### Collected data entries

◆ ◆ ◆

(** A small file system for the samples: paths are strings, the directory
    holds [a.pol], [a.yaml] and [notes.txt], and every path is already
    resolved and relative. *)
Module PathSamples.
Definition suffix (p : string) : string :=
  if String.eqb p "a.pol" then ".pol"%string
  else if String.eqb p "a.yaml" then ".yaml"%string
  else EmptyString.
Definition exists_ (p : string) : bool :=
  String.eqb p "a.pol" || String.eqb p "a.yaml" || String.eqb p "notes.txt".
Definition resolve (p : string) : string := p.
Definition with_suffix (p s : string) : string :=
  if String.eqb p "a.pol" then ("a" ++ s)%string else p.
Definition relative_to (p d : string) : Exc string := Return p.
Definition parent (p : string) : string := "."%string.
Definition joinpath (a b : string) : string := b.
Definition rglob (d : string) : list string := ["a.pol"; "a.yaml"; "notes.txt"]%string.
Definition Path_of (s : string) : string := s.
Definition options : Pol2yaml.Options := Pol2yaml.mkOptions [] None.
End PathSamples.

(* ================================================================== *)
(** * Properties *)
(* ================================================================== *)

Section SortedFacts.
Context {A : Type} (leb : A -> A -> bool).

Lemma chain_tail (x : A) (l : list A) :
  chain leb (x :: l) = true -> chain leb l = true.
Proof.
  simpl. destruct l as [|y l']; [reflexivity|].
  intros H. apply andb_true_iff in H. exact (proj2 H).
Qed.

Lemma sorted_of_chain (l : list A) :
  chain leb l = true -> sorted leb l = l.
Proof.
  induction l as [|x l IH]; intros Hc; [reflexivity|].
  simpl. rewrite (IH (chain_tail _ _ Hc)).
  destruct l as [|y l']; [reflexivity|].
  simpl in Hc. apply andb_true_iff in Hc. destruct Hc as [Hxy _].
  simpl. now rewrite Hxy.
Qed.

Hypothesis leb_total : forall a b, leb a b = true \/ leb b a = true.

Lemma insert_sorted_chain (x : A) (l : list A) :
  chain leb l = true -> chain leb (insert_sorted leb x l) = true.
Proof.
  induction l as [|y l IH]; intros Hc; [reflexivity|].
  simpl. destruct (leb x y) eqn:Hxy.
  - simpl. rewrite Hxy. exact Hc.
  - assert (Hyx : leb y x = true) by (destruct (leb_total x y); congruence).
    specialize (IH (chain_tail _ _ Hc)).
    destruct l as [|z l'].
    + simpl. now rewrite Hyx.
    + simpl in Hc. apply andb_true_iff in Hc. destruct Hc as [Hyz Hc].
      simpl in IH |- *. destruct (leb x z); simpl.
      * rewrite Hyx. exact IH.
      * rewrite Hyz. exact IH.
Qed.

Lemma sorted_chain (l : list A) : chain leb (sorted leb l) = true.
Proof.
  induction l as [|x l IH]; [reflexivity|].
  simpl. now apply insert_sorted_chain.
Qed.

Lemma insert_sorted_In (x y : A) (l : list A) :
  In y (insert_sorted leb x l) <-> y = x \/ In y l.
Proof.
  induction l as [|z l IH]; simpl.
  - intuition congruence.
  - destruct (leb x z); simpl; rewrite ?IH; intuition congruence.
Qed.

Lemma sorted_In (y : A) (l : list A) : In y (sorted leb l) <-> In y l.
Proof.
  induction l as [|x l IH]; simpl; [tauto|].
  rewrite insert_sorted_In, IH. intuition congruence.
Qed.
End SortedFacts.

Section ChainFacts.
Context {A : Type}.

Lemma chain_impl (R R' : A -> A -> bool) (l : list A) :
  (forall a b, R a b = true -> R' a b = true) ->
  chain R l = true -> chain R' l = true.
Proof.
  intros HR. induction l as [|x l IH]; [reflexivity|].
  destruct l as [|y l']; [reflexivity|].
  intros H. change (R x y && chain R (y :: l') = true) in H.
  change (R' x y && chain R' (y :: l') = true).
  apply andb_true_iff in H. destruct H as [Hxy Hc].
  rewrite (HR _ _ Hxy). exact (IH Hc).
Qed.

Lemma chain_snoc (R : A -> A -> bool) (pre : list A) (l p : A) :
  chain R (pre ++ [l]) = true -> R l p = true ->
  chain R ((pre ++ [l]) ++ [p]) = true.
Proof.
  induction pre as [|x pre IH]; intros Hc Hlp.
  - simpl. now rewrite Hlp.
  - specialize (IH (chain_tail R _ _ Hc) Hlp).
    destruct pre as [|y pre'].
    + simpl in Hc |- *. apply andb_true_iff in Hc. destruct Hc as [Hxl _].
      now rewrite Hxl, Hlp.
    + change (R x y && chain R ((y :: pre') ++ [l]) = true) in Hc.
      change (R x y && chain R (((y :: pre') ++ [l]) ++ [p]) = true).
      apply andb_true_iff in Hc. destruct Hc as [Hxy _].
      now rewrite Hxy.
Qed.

◆ ◆ ◆

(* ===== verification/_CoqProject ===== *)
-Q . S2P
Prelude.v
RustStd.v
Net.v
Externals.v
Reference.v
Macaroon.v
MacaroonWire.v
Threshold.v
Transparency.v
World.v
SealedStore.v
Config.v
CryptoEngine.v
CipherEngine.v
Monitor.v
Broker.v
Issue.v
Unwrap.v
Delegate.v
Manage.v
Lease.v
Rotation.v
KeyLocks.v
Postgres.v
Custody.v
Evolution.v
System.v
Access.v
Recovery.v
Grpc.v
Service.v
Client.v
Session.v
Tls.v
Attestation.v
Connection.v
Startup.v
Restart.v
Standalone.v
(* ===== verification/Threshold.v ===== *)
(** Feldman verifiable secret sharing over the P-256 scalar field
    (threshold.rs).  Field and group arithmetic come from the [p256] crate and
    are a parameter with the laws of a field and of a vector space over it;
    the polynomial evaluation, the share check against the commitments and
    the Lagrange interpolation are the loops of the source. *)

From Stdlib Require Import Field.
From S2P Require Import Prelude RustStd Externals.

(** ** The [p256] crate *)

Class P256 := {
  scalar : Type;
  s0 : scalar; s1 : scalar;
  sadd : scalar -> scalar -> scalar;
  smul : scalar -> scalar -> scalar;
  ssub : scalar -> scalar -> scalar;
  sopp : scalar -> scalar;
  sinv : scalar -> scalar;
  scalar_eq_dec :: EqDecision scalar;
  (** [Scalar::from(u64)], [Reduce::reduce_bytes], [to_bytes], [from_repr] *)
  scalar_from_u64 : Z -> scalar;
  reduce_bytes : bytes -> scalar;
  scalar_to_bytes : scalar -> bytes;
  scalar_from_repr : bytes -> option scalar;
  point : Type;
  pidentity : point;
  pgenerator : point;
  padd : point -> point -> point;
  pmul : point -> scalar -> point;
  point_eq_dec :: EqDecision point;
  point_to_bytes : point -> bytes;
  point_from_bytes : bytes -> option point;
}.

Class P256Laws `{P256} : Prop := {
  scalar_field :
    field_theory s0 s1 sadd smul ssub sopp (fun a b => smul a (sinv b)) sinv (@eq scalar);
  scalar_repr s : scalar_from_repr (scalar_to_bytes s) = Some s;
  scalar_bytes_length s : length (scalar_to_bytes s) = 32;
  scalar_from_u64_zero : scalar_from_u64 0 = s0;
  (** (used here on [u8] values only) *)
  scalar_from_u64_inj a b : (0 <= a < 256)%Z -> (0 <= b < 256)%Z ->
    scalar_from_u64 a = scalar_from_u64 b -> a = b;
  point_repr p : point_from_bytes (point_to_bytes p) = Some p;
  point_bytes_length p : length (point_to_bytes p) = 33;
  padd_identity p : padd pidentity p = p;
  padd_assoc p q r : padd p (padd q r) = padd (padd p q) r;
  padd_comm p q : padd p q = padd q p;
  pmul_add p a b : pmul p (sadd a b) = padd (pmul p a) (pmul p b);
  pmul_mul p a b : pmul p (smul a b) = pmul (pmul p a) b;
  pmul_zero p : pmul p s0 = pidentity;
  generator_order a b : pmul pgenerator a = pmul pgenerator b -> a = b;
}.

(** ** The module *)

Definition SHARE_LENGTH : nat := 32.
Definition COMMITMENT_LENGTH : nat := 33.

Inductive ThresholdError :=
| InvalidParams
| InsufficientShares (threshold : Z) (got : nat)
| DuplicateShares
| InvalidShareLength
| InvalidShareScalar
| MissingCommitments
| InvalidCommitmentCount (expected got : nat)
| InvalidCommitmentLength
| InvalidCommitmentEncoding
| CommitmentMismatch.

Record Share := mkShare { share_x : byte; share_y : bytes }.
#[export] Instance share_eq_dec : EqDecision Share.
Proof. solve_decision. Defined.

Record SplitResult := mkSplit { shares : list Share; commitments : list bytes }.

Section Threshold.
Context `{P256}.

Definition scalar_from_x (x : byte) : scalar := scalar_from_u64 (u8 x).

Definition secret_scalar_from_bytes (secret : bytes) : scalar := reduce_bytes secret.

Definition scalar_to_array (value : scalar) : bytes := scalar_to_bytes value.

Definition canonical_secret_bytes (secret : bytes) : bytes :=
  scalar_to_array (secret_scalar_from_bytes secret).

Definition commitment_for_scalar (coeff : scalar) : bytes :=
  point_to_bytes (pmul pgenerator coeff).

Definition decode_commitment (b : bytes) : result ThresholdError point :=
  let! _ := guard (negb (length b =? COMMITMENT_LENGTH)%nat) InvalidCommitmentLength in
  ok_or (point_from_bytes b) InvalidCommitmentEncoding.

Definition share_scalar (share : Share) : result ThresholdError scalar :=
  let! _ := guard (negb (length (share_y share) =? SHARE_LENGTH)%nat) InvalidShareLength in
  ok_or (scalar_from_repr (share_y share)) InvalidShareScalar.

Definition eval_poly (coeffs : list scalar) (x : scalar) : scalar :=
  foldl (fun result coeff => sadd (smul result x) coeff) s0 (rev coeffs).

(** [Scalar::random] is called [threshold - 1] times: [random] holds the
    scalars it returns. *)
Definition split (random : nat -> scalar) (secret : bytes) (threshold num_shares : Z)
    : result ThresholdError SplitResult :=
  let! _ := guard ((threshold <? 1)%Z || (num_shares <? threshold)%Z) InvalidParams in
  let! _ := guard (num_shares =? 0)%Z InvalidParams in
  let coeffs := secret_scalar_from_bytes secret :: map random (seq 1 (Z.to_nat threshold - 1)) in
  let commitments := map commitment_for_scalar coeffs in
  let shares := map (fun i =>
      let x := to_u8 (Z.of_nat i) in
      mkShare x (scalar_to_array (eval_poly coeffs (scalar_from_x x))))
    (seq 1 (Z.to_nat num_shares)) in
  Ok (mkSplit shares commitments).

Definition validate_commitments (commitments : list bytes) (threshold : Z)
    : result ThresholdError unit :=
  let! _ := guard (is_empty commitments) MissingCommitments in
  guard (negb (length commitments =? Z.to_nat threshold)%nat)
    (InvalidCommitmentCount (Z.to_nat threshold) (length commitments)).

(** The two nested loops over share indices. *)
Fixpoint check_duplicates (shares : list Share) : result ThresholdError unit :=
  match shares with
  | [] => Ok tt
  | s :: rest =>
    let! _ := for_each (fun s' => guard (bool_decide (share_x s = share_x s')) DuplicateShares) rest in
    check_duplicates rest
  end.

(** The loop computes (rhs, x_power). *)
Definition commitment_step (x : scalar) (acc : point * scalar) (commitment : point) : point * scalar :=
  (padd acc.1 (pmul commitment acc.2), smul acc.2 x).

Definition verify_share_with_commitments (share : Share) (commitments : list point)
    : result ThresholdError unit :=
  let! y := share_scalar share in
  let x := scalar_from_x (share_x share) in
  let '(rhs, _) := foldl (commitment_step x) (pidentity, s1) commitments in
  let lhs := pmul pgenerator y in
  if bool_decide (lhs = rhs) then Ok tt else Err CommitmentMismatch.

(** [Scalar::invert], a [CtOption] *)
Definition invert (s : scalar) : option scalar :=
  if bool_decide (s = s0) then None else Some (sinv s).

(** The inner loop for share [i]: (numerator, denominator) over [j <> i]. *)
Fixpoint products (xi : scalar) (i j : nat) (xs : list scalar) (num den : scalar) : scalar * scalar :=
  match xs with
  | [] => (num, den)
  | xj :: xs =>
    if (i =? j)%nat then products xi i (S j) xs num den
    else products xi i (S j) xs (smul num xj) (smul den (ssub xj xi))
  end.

◆ ◆ ◆

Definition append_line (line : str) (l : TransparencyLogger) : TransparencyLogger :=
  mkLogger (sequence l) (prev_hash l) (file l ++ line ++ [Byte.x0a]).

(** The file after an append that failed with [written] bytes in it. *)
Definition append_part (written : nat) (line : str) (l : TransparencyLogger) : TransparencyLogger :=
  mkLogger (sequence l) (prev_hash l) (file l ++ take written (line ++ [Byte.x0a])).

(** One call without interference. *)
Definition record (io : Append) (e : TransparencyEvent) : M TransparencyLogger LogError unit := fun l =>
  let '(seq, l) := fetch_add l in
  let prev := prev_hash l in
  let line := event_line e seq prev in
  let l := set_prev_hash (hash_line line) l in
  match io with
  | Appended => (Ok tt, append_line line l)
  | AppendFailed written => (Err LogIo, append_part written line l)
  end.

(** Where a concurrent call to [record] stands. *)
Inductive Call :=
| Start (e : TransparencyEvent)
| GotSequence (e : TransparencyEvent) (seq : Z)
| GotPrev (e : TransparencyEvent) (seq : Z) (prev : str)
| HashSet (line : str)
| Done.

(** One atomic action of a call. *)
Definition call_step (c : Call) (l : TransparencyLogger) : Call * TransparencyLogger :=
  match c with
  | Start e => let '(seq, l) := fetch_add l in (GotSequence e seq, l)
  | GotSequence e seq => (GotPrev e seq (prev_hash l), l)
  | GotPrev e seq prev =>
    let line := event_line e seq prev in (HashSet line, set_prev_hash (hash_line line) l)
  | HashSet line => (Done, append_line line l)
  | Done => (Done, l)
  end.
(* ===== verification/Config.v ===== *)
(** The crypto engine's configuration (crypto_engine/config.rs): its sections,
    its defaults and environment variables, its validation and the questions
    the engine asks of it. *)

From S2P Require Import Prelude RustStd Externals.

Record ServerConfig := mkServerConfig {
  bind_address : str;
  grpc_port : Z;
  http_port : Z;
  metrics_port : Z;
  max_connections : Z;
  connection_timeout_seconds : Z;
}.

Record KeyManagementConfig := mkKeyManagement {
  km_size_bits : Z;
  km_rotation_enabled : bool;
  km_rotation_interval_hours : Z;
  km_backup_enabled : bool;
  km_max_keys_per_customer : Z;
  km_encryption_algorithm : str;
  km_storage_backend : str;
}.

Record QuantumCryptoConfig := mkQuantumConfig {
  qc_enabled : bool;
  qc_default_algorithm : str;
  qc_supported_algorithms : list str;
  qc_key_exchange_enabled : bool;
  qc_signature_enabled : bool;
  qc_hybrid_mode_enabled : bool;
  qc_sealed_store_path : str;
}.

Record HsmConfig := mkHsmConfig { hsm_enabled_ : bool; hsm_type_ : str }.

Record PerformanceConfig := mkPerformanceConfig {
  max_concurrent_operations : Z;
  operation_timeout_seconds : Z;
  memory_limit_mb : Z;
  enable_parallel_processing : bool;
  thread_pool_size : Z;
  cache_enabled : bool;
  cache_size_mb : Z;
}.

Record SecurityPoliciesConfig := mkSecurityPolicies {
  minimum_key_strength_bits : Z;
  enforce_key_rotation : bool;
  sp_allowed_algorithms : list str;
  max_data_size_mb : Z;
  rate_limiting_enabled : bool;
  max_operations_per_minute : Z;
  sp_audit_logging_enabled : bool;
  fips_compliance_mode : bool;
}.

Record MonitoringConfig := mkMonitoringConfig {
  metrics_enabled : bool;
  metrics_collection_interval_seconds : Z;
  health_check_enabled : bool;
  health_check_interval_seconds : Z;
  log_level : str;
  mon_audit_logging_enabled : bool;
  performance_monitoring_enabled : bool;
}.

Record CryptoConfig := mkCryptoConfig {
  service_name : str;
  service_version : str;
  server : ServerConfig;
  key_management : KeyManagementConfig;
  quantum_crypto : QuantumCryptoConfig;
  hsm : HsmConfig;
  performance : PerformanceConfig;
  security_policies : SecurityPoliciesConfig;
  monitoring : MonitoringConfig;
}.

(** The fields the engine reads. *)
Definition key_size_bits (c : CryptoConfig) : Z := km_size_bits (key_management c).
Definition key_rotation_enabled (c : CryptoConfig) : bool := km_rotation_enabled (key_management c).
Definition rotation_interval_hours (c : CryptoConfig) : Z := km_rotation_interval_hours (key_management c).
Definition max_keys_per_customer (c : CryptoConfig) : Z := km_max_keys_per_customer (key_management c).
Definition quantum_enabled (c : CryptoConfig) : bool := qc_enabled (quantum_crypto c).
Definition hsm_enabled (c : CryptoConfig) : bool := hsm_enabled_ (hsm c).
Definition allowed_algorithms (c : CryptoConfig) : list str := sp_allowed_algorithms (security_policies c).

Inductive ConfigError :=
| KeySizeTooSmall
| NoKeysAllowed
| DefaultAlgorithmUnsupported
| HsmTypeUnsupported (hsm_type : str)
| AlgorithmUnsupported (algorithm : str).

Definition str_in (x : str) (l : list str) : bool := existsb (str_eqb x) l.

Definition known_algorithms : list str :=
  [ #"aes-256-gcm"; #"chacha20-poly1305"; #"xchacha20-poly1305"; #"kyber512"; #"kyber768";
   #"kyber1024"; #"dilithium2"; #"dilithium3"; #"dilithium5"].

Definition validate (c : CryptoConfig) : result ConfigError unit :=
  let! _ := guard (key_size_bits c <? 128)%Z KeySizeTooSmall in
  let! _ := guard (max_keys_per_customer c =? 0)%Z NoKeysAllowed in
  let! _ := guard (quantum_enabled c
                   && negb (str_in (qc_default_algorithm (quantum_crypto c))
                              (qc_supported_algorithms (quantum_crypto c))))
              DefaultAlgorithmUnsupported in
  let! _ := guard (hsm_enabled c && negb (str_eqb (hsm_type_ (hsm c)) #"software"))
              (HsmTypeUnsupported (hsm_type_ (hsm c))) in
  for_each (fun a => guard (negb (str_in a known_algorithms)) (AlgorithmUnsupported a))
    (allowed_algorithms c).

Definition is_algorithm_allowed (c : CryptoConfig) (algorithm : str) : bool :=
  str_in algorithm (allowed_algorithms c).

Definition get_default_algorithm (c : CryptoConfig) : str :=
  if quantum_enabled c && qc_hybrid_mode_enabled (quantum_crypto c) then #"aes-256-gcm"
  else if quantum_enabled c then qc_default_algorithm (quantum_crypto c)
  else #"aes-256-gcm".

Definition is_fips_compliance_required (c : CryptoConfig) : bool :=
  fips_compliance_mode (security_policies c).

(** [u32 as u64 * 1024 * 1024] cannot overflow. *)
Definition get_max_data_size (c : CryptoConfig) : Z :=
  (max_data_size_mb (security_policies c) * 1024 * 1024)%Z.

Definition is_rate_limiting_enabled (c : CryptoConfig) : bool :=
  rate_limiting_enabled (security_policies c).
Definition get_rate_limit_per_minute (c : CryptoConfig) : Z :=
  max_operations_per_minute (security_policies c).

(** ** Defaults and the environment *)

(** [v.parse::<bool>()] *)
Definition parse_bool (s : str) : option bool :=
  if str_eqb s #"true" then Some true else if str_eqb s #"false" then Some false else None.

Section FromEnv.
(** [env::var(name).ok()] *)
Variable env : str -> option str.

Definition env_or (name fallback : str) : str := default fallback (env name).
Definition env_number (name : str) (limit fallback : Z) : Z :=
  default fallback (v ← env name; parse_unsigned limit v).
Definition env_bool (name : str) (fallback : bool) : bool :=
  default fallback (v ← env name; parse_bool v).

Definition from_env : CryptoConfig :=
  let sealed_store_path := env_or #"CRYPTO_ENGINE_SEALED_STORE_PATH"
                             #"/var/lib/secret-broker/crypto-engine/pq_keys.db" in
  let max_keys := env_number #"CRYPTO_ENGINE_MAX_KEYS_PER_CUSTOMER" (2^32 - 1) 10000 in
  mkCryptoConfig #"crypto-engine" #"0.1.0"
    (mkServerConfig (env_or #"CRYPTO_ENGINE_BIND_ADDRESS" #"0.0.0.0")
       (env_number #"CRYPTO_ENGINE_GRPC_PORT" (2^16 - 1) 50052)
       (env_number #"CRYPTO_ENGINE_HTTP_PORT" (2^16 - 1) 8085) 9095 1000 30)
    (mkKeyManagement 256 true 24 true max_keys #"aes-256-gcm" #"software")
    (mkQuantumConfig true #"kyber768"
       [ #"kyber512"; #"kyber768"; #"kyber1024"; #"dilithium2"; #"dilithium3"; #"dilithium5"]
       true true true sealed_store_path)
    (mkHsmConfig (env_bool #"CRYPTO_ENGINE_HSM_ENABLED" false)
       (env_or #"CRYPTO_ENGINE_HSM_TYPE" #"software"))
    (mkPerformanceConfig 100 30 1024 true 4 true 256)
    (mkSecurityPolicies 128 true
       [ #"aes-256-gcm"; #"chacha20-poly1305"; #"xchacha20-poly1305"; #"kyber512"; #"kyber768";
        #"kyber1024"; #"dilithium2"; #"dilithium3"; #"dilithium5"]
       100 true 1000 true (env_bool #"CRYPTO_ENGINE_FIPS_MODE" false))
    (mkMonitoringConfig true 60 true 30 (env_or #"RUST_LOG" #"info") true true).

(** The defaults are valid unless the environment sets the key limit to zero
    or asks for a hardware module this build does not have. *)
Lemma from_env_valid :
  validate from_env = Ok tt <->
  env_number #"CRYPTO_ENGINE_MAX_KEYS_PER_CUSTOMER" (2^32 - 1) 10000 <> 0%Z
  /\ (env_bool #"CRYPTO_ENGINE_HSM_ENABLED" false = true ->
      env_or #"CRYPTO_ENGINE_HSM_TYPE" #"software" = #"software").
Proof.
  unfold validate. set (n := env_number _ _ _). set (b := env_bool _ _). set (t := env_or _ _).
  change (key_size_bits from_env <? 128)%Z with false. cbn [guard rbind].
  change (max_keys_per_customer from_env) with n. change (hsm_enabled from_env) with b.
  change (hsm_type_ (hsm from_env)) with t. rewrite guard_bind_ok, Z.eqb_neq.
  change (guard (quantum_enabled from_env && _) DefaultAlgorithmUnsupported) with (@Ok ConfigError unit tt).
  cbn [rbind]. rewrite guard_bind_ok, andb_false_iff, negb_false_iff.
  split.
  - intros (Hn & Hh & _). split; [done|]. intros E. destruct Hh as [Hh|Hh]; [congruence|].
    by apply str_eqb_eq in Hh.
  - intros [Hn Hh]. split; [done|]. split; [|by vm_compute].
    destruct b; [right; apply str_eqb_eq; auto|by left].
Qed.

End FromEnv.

◆ ◆ ◆

### Task goal
Gather all lines with the string "mkShare" from the data.

### Written answer
Record Share := mkShare { share_x : byte; share_y : bytes }.
      mkShare x (scalar_to_array (eval_poly coeffs (scalar_from_x x))))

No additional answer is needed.